Exercise aim - Filtering the records below, copy only those lines that include the word "Prelude".

Entries provided below:

(** C8, amended.  When every value the capability decodes re-encodes to
    at least one byte, the loop terminates on every buffer: fuel beyond
    the length of the buffer is never used up.  It stops exactly when the
    remaining buffer is empty or a decode attempt fails under both
    schemas: on a non-empty buffer that a schema decodes it does not stop
    but goes on with the fragment appended and the buffer cut by the
    length of the re-encoding, hence strictly shorter; on an empty buffer
    it stops at once, with the fragments and the state as they are; on a
    non-empty buffer that fails under both schemas it stops at once, with
    the fragments as they are and one error line printed. *)
Theorem loop_terminates_with_progress provider r w input :
  makesProgress provider ->
  buffers w !! r = Some input ->
  (forall fuel,
      length input < fuel ->
      exists fragments r' w',
        splitLoop fuel provider r [] w = Some (Normal (fragments, r'), w')
        /\ (buffers w' !!! r' = []
            \/ exists e1 e2,
                 resolve provider (buffers w' !!! r') = inl (e1, e2)))
  /\ (forall fuel r0 acc w0 fragment,
        buffers w0 !!! r0 <> [] ->
        resolve provider (buffers w0 !!! r0) = inr fragment ->
        exists r1 w1,
          splitLoop (S fuel) provider r0 acc w0
            = splitLoop fuel provider r1 (acc ++ [fragment]) w1
          /\ length (buffers w1 !!! r1) < length (buffers w0 !!! r0)
          /\ buffers w1 !!! r1
             = drop (length (xcmEncoded fragment)) (buffers w0 !!! r0))
  /\ (forall fuel r0 acc w0,
        buffers w0 !!! r0 = [] ->
        splitLoop (S fuel) provider r0 acc w0 = Some (Normal (acc, r0), w0))
  /\ (forall fuel r0 acc w0 e1 e2,
        buffers w0 !!! r0 <> [] ->
        resolve provider (buffers w0 !!! r0) = inl (e1, e2) ->
        splitLoop (S fuel) provider r0 acc w0
          = Some (Normal (acc, r0),
                  recorded w0 [(primarySchema, buffers w0 !!! r0);
                               (fallbackSchema, buffers w0 !!! r0)]
                              [failureLine e1 e2])).
Proof.
  intros Hprog Hbuf. split; [|split; [|split]].
  - intros fuel Hfuel. apply lookup_total_of_lookup in Hbuf.
    destruct (fragmentsOf_terminates provider Hprog fuel input Hfuel)
      as (fragments & remainder & Hview & Hstop).
    pose proof (splitLoop_fragmentsOf provider fuel r [] w) as Hrun.
    rewrite Hbuf, Hview in Hrun.
    destruct Hrun as (r' & w' & Hrun & Hrem & _).
    exists fragments, r', w'. by rewrite Hrem.
  - intros fuel r0 acc w0 fragment Hne Hres.
    destruct (splitLoop_step fuel provider r0 acc w0 fragment Hne Hres)
      as (r1 & w1 & Hstep & Hrem & _).
    exists r1, w1. split; [done|]. split; [|done]. rewrite Hrem, length_drop.
    assert (Hpos : xcmEncoded fragment <> []).
    { unfold resolve in Hres.
      destruct (createType provider primarySchema _) eqn:E1.
      - destruct (createType provider fallbackSchema _) eqn:E2; [discriminate|].
        injection Hres as ->. by eapply Hprog.
      - injection Hres as ->. by eapply Hprog. }
    destruct (xcmEncoded fragment); [done|].
    destruct (buffers w0 !!! r0); [done|]. simpl. lia.
  - intros fuel r0 acc w0 He. by apply splitLoop_empty.
  - intros fuel r0 acc w0 e1 e2 Hne Hres. by apply splitLoop_break.
Qed.
Lemma parse_returns_without_vargs_witness :
  Demo.o_vargs
    {| Demo.o_string := None; Demo.o_number := None;
       Demo.o_boolean := Some true; Demo.o_vargs := Some [] |} = None \/
  Demo.o_vargs
    {| Demo.o_string := None; Demo.o_number := None;
       Demo.o_boolean := Some true; Demo.o_vargs := Some [] |} = Some [].
Proof.
  apply (parse_returns_without_vargs JS.decimalIntegerToNumber
           ["--"; "--boolean"]
           [ {| Demo.o_string := None; Demo.o_number := None;
                Demo.o_boolean := None; Demo.o_vargs := Some ["--boolean"] |};
             {| Demo.o_string := None; Demo.o_number := None;
                Demo.o_boolean := Some true; Demo.o_vargs := Some [] |} ]);
    reflexivity.
Defined.

Section ProgramEnds.

Variable StringToNumber : string -> spec_float.

Lemma help_head : exists tl, Demo.help = String JS.LF tl.
Proof. eexists. vm_compute. reflexivity. Qed.

Lemma not_help (c : ascii) (s : string) : c <> JS.LF -> String c s <> Demo.help.
Proof.
  intros Hc E. destruct help_head as (tl & Htl). rewrite Htl in E.
  injection E as E _. now elim Hc.
Qed.

Lemma dispatch_throw (a : Argument) (rest : list string) (opts : Demo.Options)
    (e : ArgumentError) :
  Demo.dispatch StringToNumber a rest opts = Throw e ->
  (key a = "help" /\ e = new_ArgumentError Demo.help) \/
  (key a <> "help" /\ exitCode e = 22 /\ message e <> Demo.help).
Proof.
  unfold Demo.dispatch.
  destruct (String.eqb_spec (key a) "--") as [K|_].
  { destruct rest; [|discriminate]. intros [= <-]. right.
    rewrite K. repeat split; try discriminate; now apply not_help. }
  destruct (String.eqb_spec (key a) "help") as [K|K].
  { intros [= <-]. now left. }
  intros H. right. split; [exact K|].
  destruct (String.eqb (key a) "string").
  { destruct (string_ a Demo.stringOptions) as [v|e'] eqn:E; [discriminate|].
    injection H as ->. apply fallback_throw in E. subst e.
    split; [reflexivity|]. now apply not_help. }
  destruct (String.eqb (key a) "number").
  { destruct (number StringToNumber a Demo.numberOptions) as [v|e'] eqn:E;
      [discriminate|].
    injection H as ->. apply number_throw in E. subst e.
    split; [reflexivity|]. now apply not_help. }
  destruct (String.eqb (key a) "boolean").
  { destruct (boolean a) as [v|e'] eqn:E; [discriminate|].
    injection H as ->. apply boolean_throw in E. subst e.
    split; [reflexivity|]. now apply not_help. }
  unfold unknown, error in H. injection H as <-.
  split; [reflexivity|]. cbn [message new_ArgumentError].
  destruct (flag a); now apply not_help.
Qed.

Lemma parseFrom_throw (args : list string) :
  forall (opts : Demo.Options) (log : list Demo.Options) (e : ArgumentError),
  Demo.parseFrom StringToNumber args opts = (log, Throw e) ->
  exists raw, nth_error args (List.length log) = Some raw /\
    ((key (new_Argument raw) = "help" /\ e = new_ArgumentError Demo.help) \/
     (key (new_Argument raw) <> "help" /\ exitCode e = 22 /\
      message e <> Demo.help)).
Proof.
  induction args as [|raw rest IH]; intros opts log e H; [discriminate H|].
  cbn [Demo.parseFrom] in H.
  destruct (Demo.dispatch StringToNumber (new_Argument raw) rest
              (Demo.shifted opts rest)) as [opts'|e'] eqn:D.
  - destruct (Demo.parseFrom StringToNumber rest opts') as [log' r'] eqn:P.
    injection H as <- ->. exact (IH opts' log' e P).
  - injection H as <- ->. exists raw. split; [reflexivity|].
    exact (dispatch_throw _ _ _ _ D).
Qed.

(** A run of the program that ends through the catcher ends with code 0
    when the token that [parse] stopped at has the key ["help"], and with
    code 22 for any other token; that token is the one after those logged. *)
Theorem run_exit_codes (args : list string) (log : list Demo.Options)
    (en : ending) :
  Demo.run StringToNumber args = (log, Some en) ->
  exists raw out,
    nth_error args (List.length log) = Some raw /\
    en = Exit out (if String.eqb (key (new_Argument raw)) "help" then 0 else 22).
Proof.
  unfold Demo.run, Demo.parse.
  destruct (Demo.parseFrom StringToNumber args Demo.noneSet) as [log' [u|e]] eqn:P;
    [discriminate|].
  intros [= <- <-].
  destruct (parseFrom_throw args _ _ _ P) as (raw & Hraw & H).
  destruct (trimIndentation_returns Demo.help) as (text & Ht).
  { destruct help_head as (tl & ->). discriminate. }
  exists raw. unfold catch.
  destruct H as [(K & ->) | (K & H22 & Hm)].
  - rewrite (exit_argument_error_output_gen _ text
               (new_ArgumentError Demo.help) Ht eq_refl).
    cbn [message new_ArgumentError]. rewrite String.eqb_refl, K.
    eexists. split; [exact Hraw | reflexivity].
  - rewrite (exit_argument_error_output_gen _ text _ Ht H22).
    apply String.eqb_neq in Hm, K. rewrite Hm, K.
    eexists. split; [exact Hraw | reflexivity].
Qed.
(** X8. When the order source cannot be reached the synchronization returns 0
    and leaves the store as it is. *)
Theorem sync_source_unreachable :
  forall (w : World),
    emr w = None ->
    fst (sync_emr_orders E w) = Ok 0%nat
    /\ store (snd (sync_emr_orders E w)) = store w.
Proof.
  intros w Hemr.
  assert (HL : fetched (last_seq (store w)) w = []).
  { unfold fetched. rewrite Hemr. reflexivity. }
  split.
  - destruct (sync_run w) as (n & new & w' & Hrun & Hn & _).
    rewrite Hrun, HL in *. simpl in *. f_equal. lia.
  - destruct (sync_grown_run w)
      as (Hm & Ha & _ & ps & fl & Hp & Hps & Hi & Hfl & _).
    rewrite HL in Hps, Hfl.
    assert (ps = []) as ->.
    { destruct ps as [| p r]; [reflexivity |]. inversion Hps as [| ? ? Hx].
      destruct Hx as (o & ? & ? & ? & ? & [] & _). }
    assert (fl = []) as ->.
    { destruct fl as [| p r]; [reflexivity |]. inversion Hfl as [| ? ? Hx].
      destruct Hx as (o & ? & ? & ? & ? & [] & _). }
    rewrite app_nil_r in Hp, Hi.
    destruct (store (snd (sync_emr_orders E w))), (store w). simpl in *.
    congruence.
Qed.

(** ** Procedure steps: frames and answers *)

Lemma update_first_Forall2 {A} (R : A -> A -> Prop) (p : A -> bool)
  (f : A -> A) (l : list A) :
  (forall x, R x x) -> (forall x, R x (f x)) ->
  Forall2 R l (update_first p f l).
Proof.
  intros Hrefl Hf. induction l as [| x r IH]; simpl; [constructor |].
  destruct (p x); constructor; auto.
  clear IH. induction r; constructor; auto.
Qed.
(* ===== verification/Prelude.v ===== *)
(** * flintlock-runner: a verification development

    flintlock-runner is a GitLab runner that runs every Job in a warm MicroVM
    leased from a Pool Manager.  This development models the parts of its Go
    code that decide things: which configuration is accepted and what it
    declares, how much work may be accepted, which MicroVM a Job gets, who
    owns a Lease or a connection at any moment, what is sent to the guest and
    what its answer means for the Job, and what the Runner believes of the
    Pool Manager and of the Hosts.

    ** The program's parts and the files that model them

    Shared
    - [Prelude] (this file): record update, automation, generic lemmas.
    - [GoModel]: what the sources use of Go itself: integers at their width
      (two's complement, [int32], [int64], [uint64]), times and durations in
      nanoseconds with the saturating [time.Sub], errors as trees with
      [errors.Is], channels used as broadcast signals (a close of a closed
      channel is the flag [chan_panic]), JSON payloads, string order.
    - [Base64], [GoStrings], [PathMatch], [NetIP], [GoFloat], [GoContext],
      [Shell]: encoding/base64, the parts of strings and strconv, path.Match,
      net.ParseIP and JoinHostPort, float64 as far as Duration.Seconds and
      math.Ceil need it, contexts with their deadlines and causes, and the
      quoting for a POSIX shell with the shell's reading of a line.
    - [Clock], [FakeClock]: internal/clock.  The backoff policies with the
      64-bit overflow of their doubling, behind the class [Backoff] with its
      laws; the deterministic clock.

    Configuration (internal/config)
    - [ConfigTypes], [ConfigImage], [ConfigDefaults], [ConfigValidate]: the
      schema, image references, defaults and validation, one definition per
      function; [ConfigThms], [ConfigValid] and [ConfigAccept] hold what is
      proved of them; [ConfigLoad] is the pipeline of load.go, [ConfigReload]
      the loader's options and the Reloader with its subscribers,
      [ConfigShow] show.go, the copy through YAML and its redaction by
      reflection; [ByteSize]: bytesize.go; [RunnerCfg]: runnercfg.go, the translation to
      gitlab-runner's configuration.

    Pool Manager side (internal/poolmgr)
    - [PoolTypes], [Tracker], [TrackerThms], [TrackerSys]: the capacity
      Tracker (tracker.go).  [Tracker] has one definition per method;
      [TrackerSys] interleaves events, questions to the Pool Manager and
      their answers, and the Scheduler's calls.
    - [Health]: health.go.  [Spec]: spec.go, hosts.go and convert.go, which
      derive a Pool's spec from a Profile and send it.  [PoolClient]:
      client.go, the gRPC client and its error mapping.  [Lease]: the
      Claimer, LeaseKeeper and Releaser.
    - [PoolDecl], [PoolDeclThms]: [Declare] of declare.go and the Scheduler's
      declare, declareAll, declareLoop and Reload.  The Pool Manager is behind
      the class [PoolAdmin]; [PoolAdminLaws] is what the comments of that
      interface promise, and [FakeServer] proves it of the fake.
    - [FakePool], [FakeOps], [FakeLoop], [FakeSys], [FakeServer]: the fake Pool
      Manager (internal/poolmgr/fake), its state, handlers, provisioning and
      deletion, their interleaving, and its server and client; [FakeInv],
      [FakeSteps], [FakeThms], [FakeBehav] and
      [FakeEvents] are its invariant and behaviour.
    - [Declaration]: the Declaration type of declare.go, whose map of Pools is
      shared by reloads, retries and the redeclaration of a claim; its
      critical sections are interleaved.
    - [ClaimPool], [ClaimEvents], [ClaimLease]: the Kubernetes claim backend
      (internal/poolmgr/claim).  [ClaimPool] is convert.go and pools.go, with
      the API server behind the class [KubePools] and its laws, the CRD's
      admission and defaults among them;
      [ClaimEvents] is events.go, the hub that turns Pool statuses into the
      events the Tracker reads; [ClaimLease] is backend.go and lease.go, who
      holds a claim and how each is let go of.
    - [Battery]: claimtest/battery.go, the fake battery behind that backend,
      with its claims, Pools, Hosts and MicroVMs, whichever calls fail and
      whether or not they took effect.
    - [TrackerRun]: the goroutines of the Tracker's Run as one machine over
      [TrackerSys].
    - [FakeServe]: the reader goroutine of an events stream, Serve of the
      fake, and the dialler and client with which it drives Hosts.

    Scheduler (internal/scheduler)
    - [SchedTypes], [Capacity]: the data (interfaces.go),
      Handles (handle.go) and accounting (capacity.go).
    - [SchedSys], [SchedInv], [SchedThms]: the Scheduler as
      concurrent threads.  A thread is a call of Reserve, Allocate, Release,
      Retain or CheckLease, a keep-alive loop, or an abort; one step is one
      critical section of allocate.go, release.go, heartbeat.go, health.go or
      agentprobe.go, and the theorems hold for every interleaving.
    - [Resolve]: profile.go and placement.go.  [Loops]: the pacing of
      heartbeat.go, the retry ladder of release.go and the probe of
      agentprobe.go.  [HostTable]: the Host health table, the probes and the
      log throttle.  [ClaimLoop]: the allocation loop of allocate.go as one
      machine per Job over the shared Tracker, health monitor and waiting
      counts.  [Lifecycle]: New, the run state, Reserve and Snapshot.
      [SchedRun]: Run with its loops, background and shutdown, over
      [SchedSys].

    Hosts (internal/flintlock, internal/hostservices)
    - [Registry]: registry.go, the connections to the Hosts, leased by Jobs
      and exchanged by reloads, as interleaved critical sections.
    - [HostEnv]: what the Host Agent publishes on its Node
      (hostservices.go, kubelabels.go) and how the executor reads it into the
      environment of a Job (hostenv.go, hostnode.go).
    - [HostClient]: client.go, dial.go and probe.go, the client of one Host
      with its exec stream and its pipe to the guest's sshd, how a Host is
      dialled, and the probes of the Inventory.
    - [FilePath], [FakeHost], [FakeExec]: path/filepath, and
      the fake Host (internal/flintlock/fake): its MicroVMs, boots, deletes
      and execs as interleaved steps, authentication over gRPC and in memory,
      the exec handler with the process as a parameter, and the in-memory
      stream with the points of Recv between which others act.

    Executor and transport (internal/executor, internal/transport)
    - [Executor]: executor.go in a state and error monad whose state also
      records the calls to the Scheduler, the Host clients and the guest;
      [ExecutorThms] and [ExecutorRun] hold what is proved of it.
      [Provider]: provider.go.
    - [Transport]: exec.go and factory.go; [Watchdog]: watchdog.go as a timed
      automaton; [AgentHosts]: agentexec.go; [SSH]: ssh.go, whose calls of dial
      and Close may overlap, and the class
      [GuestTransport], which is what the executor relies on, with its two
      instances.

    Binaries (cmd)
    - [FlrHealth], [FlrStart], [FlrRun]: cmd/flr.  The health and readiness
      endpoints and the search for the run loop's metrics port; the system
      identifier, the verification of the token and the stop signals; and
      the run from loading the configuration to the exit status, over the
      constructors of the components above.
    - [FakeCmd]: cmd/fake-poolmgr, with package flag; [DevStack]:
      cmd/flintlock-devstack, with the rendering of Job logs.

    ** What the theorems show

    - Capacity: [slots_never_exceeded], [profile_limit_kept],
      [Reserve_iff_capacity], [waiting_is_exact], [Snapshot_faithful].
    - Ownership of Leases: [every_lease_accounted_for],
      [dropped_only_when_gone], [first_cause_wins], [allocation_identity],
      [claim_failure_policy]; of MicroVMs in the fake:
      [fake_leases_exclusive], [fake_one_deletion], [claim_fresh],
      [claim_replay], [tick_expires], [release_deletes]; of connections:
      [registry_connections], [agent_connections], [ssh_connections]; of a
      Job's MicroVM, client and transport: [executor_protocol].
    - The Tracker: [replay_noop], [one_uid_takes_at_most_one],
      [no_lost_wakeup], [owed_poll_settles], [raced_answer_discarded],
      [discards_bounded].
    - Configuration: [Validate_exact] against [config_rules], which writes
      every section's rules out without the validator's functions,
      [ApplyDefaults_idempotent], [Reload_keeps], [Redacted_hides], and, across
      the configuration, the declaration and the fake,
      [valid_config_declared].
    - Pools and Hosts: [Build_correct], [spec_roundtrip], [Reload_converges],
      [fake_refines_PoolAdmin], [host_table_refines], [Healthy_contract],
      [ResolvePlacement_correct], [Apply_converges], [published_read_back].
    - The Job: [job_environment], [Prepare_reports], [waitReady_ends],
      [Run_outcome], [Run_stops], [failed_stage_never_rerun],
      [script_delivered], [exec_outcome], [watch_deadline],
      [commandLine_words], and across executor and transport
      [stage_verdict]: a Stage passes only if the guest said exit status 0.
    - The claim backend: [claim_Declare], [hub_followed],
      [claims_accounted], [claim_heartbeat_verdict], [ClaimVM_verdict]; the
      Declaration: [Sync_converges], [retryFailed_converges],
      [declared_exists].
    - Host clients: [ssh_pipe], [Dial_policy], [Probe_verdict],
      [ProbeAll_exact], [CheckPoolHosts_exact]; the fake Host:
      [fake_host_sound], [mem_as_grpc], [sandboxDir_contained],
      [mergeEnv_overrides], [mem_stream_faithful], and, across executor
      transport and fake Host, [fake_exec_stage]: what a Stage runs, reads,
      prints and answers.
    - Goroutines: [scheduler_run] and [Run_returns] (the Scheduler's Run, from
      its start to its return), [tracker_goroutines], [reloads_in_order],
      [reader_faithful], [fake_Serve_ends].
    - The fake battery: [battery_sound], [battery_counts],
      [reconcile_frees], [waiting_claim_binds], [bound_claim_kept], and
      across it and the claim backend [Heartbeat_of_battery].
    - The binaries: [run_lifecycle], [newRunner_accepts], [stop_signals],
      [systemID_typed], [verifyRunner_decides], [readyz_exact],
      [followRunLoop_exact]; [parseFlags_accepts], [command_closes];
      [trace_chunks], [devstack_exit].
    - Configuration files: [config_show_redacts], [ByteSize_roundtrip],
      [Build_accepts].
    - Absence of panics: [scheduler_never_panics], [tracker_never_panics],
      [provider_life].
    - Some theorems state behaviour that differs from what the code's comments
      intend: [Exponential_Next_uncapped] (an uncapped backoff that stops
      waiting), [not_found_resurrects] (an untracked Pool comes back),
      [CheckLease_stale_expiry] (a live Lease dropped),
      [claim_granted_on_doomed], [event_ids_restart],
      [fake_subscribe_differs], [poolKey_collides],
      [reload_publishes_invalid], [zero_threshold_refused],
      [huge_size_wraps], [Apply_refused_leaks], [claim_pools_collide],
      [stale_spec_declared], [untracked_resurrected], [SSHProxy_nil_pipe],
      [uid_escapes_root], [ParseByteSize_inexact], [wholeSeconds_wraps],
      [redact_misses_map_elements], [slow_subscriber_holds_reload],
      [late_reservation], [recreated_pool_miscounts], [raw_drops_carriage],
      [overlapping_dials_leak], [merged_second_stop],
      [negative_size_panics].

    ** Modelling choices, bounds and fuel

    - What comes from outside is an argument or a section variable: answers of
      the Pool Manager, the Hosts and the guest, clock readings, cancelled
      contexts, text/template, url.Parse, the YAML decoder, the environment,
      files, the generated gRPC stubs, golang.org/x/crypto/ssh, the
      Kubernetes API, gitlab-runner's error values and NormalizeExitCode.
      What is assumed of it is a named hypothesis or a class of laws, and each
      such theorem has a witness: [YamlLaws] (every value comes back, byte
      sizes through their own text), [KubePoolsLaws] (the API server admits
      what the CRD admits and completes it with the CRD's defaults),
      [NewClientConn_verifies] (a handshake succeeds only with the key the
      callback accepts), [PoolAdminLaws], [StatusConditionsLaws].
    - A call to the API server or a Host can be done, refused, or done and
      still answered with an error ([Battery.reply]).  What a failed call
      leaves behind is recorded in fields the code does not have: the
      connections leaked by a refused reload ([Registry.leaked]), the
      MicroVMs and claims of [Battery], the merged and dropped signals of
      [FlrStart.signals].
    - Concurrent code is a step function on shared state, one step per
      critical section (between a Lock and its Unlock, or one receive of a
      select); theorems quantify over all interleavings.  Objects that are
      shared by pointer are numbers in a store.
    - A context is its deadline and the moment and cause of its end, if any;
      the executor's clock and the wall are one.  In the watch automaton time
      advances only while nothing is due, so that a bound on it is a bound on
      the code's reaction up to scheduling.
    - The uint64 counter of ids and generations is kept at its width; the
      theorems about whole histories assume fewer than 2^64 steps, which is
      what makes its values distinct.  Counters of type int that only count
      events (waiting, attempts, failures of a Host) are unbounded integers.
      float64 values are integers scaled by a power of two, rounded to
      nearest even at 53 bits.
    - Loops over maps are loops over [map_to_list], or over any arrangement of
      the map where the order shows; where the source does not sort afterwards
      the theorems do not depend on the order.
    - [Set_loop] of the fake clock is given as many rounds as there are
      timers, [releaseLease_loop] one more than the retry limit,
      [waitReady_loop] and [pollLoop] the timeout over the interval; each is
      proved to finish within that.  Other loops are structural.
    - Log lines and metrics are left out, except where state decides whether
      they are written.  The text of an error is abbreviated; its causes,
      which [errors.Is] sees, are not.

    ** Not modelled

    Logging and metrics output, listeners, the bytes of gRPC, HTTP and SSH,
    the proxying of /metrics, generated code, and the urfave/cli wiring of
    cmd/flr: they pass bytes or call libraries and decide nothing.  The
    end-to-end test harness (internal/testing), the start of a test API server
    (claimtest/env.go), test certificates and hack/ are not part of the
    program. *)
From stdpp Require Export base decidable option list gmap strings numbers fin_maps sorting pretty.
From Stdlib Require Export ZArith Lia.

End of Entries provided.

Expected output -
(* ===== verification/Prelude.v ===== *)
    - [Prelude] (this file): record update, automation, generic lemmas.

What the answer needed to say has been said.